Fials Milano incontra gli ordini professionali: “Rappresentanti di oltre 50mila professionisti a confronto”

Fials Milano incontra gli ordini professionali: “Rappresentanti di oltre 50mila professionisti a confronto”

Fials Milano incontra gli ordini professionali: “Rappresentanti di oltre 50mila professionisti a confronto”
Tsrm e Pstrp, Infermieri, Medici, Croas Lombardia, Assistenti sociali discutono della riforma sanitaria di Regione, di mobilità, indennità, della strutturale mancanza di organico e di efficienti modelli organizzativi. Il punto su cui tutte le professioni concordano è che manchi un indirizzo preciso, prima di tutto politico rispetto al ruolo di ogni singolo professionista.

Fials Milano area metropolitana ha messo allo stesso tavolo cinque ordini professionali e la conta dei rappresentati (oltre 50.000 professionisti in Sanità) e dei problemi che accomunano le diverse categorie di lavoratori sono impressionanti.

A presiedere l’incontro il Segretario Mimma Sternativo, insieme a lei Diego Catania e Moreno Zanardo, rispettivamente presidente e consigliere dell’ Ordine TSRM e PSTRP di Milano, il presidente dell’Ordine degli infermieri di Milano Pasquale d’Aloja, Maria Teresa Zocca dell’Ordine dei medici di Milano, Morena Terracciano dell’Ordine Professionale Ostetrica di Milano e Manuela Zaltieri del CROAS Lombardia, Ordine Regionale Assistenti Sociali.

Un tavolo nato dall’esigenza di fare sinergia, in cui ognuno ha potuto confrontare i propri bisogni con quelli altrui in un dialogo costruttivo e utile per tutti.
Si è discusso della riforma sanitaria di Regione, di mobilità, indennità, della strutturale mancanza di organico e di efficienti modelli organizzativi.

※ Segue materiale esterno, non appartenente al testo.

Lemma underscore_spelling c : to_upper c = "_"%char -> c = "_"%char.
Proof.
  pose proof (in_all_chars c) as Hin. revert c Hin.
  assert (H : forallb (fun c => implb (eqc (to_upper c) "_"%char)
                                      (eqc c "_"%char))
                all_chars = true) by (vm_compute; reflexivity).
  rewrite forallb_forall in H. intros c Hin Hu. specialize (H c Hin).
  rewrite Hu in H. apply Ascii.eqb_eq. exact H.
Qed.

(** A spelling of [AUTO_INCREMENT] in any letter case. *)
Lemma spelling_parts v :
  toUpperCase v = js "AUTO_INCREMENT" ->
  exists a b, v = a ++ "_"%char :: b
    /\ toUpperCase a = js "AUTO" /\ toUpperCase b = js "INCREMENT".
Proof.
  intro H.
  do 14 (destruct v as [|? v]; [discriminate|]).
  destruct v; [|discriminate].
  cbn [toUpperCase map js list_ascii_of_string] in H.
  injection H as H1 H2 H3 H4 H5 H6 H7 H8 H9 H10 H11 H12 H13 H14.
  apply underscore_spelling in H5. subst.
  eexists [_; _; _; _], [_; _; _; _; _; _; _; _; _].
  split; [reflexivity|]. cbn [toUpperCase map].
  split.
  - rewrite H1, H2, H3, H4. reflexivity.
  - rewrite H6, H7, H8, H9, H10, H11, H12, H13, H14. reflexivity.
Qed.

(** The first auto-increment rule matches at every spelling. *)
Lemma auto_increment_rule_matches p v post :
  toUpperCase v = js "AUTO_INCREMENT" ->
  exec (regex (mapping_at 25)) p (v ++ post) <> None.
Proof.
  intro H. destruct (spelling_parts v H) as (a & b & -> & Ha & Hb).
  unfold mapping_at. cbn [nth functionMappings regex]. unfold exec.
  cbn [seq]. unfold liti.
  rewrite <- app_assoc. cbn [rmatch].
  rewrite (rmatch_liti_of (js "AUTO") a) by exact Ha.
  unfold opt. cbn [rmatch app rest caps ch].
  change (eqc "_"%char "_"%char) with true. cbv iota.
  rewrite (rmatch_liti_of (js "INCREMENT") b) by exact Hb.
  cbn [rmatch orelse].
  match goal with |- orelse (orelse ?x _) _ <> None =>
    destruct x; cbn [orelse]; discriminate end.
Qed.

Il punto su cui tutte le professioni concordano è che manchi un indirizzo preciso, prima di tutto politico rispetto al ruolo di ogni singolo professionista. Ad esempio, “a Milano, nella città metropolitana, continuano a nascere Case di comunità ma ancora oggi non è chiaro chi andrà a fare cosa e soprattutto con quali risorse umane. Si tagliano nastri ma manca una vera programmazione. Ci sono lavoratori che a breve verranno trasferiti dal Dipartimento di Cure Primarie di ATS alle varie ASST”, scrivono dalla Fials Lombardia in una nota e proseguono: “Lavoratori che ad oggi non sanno quale sarà il loro destino e che si vedranno coattamente trasferiti senza possibilità di scelta alcuna. Parlando di territorio non si può far sì il Sociale resti sullo sfondo, attribuendo un ruolo marginale agli assistenti sociali impegnati in Sanità. Quando si tratta di visione di ampio respiro, vengono poco considerati anche i fisioterapisti, i tecnici di radiologia, le ostetriche. Così come i medici di medicina generale vedono attribuirsi prestazioni su prestazioni senza che venga prima affrontata la carenza drammatica di questa figura (come d’altro canto di quella dell’infermieri: secondo gli standard Ocse dovremmo averne circa 70.000 in più)”. 

Mimma Sternativo, segretario Fials Milano area metropolitana conclude: “Rappresentiamo, ognuno nel proprio ruolo, un numero impressionante di professionisti. Professionisti preparati e indispensabili al Paese e che, specie a Milano e provincia, incarnano l’eccellenza. Occorre ripartire da qui, con grandi ambizioni. Abbiamo fischiato l’inizio della partita, una partita di cui possiamo riscrivere le regole. È necessario che la politica ci ascolti e che si ricerchino insieme soluzioni al fine di rendere attrattive queste professioni e valorizzare le loro competenze”.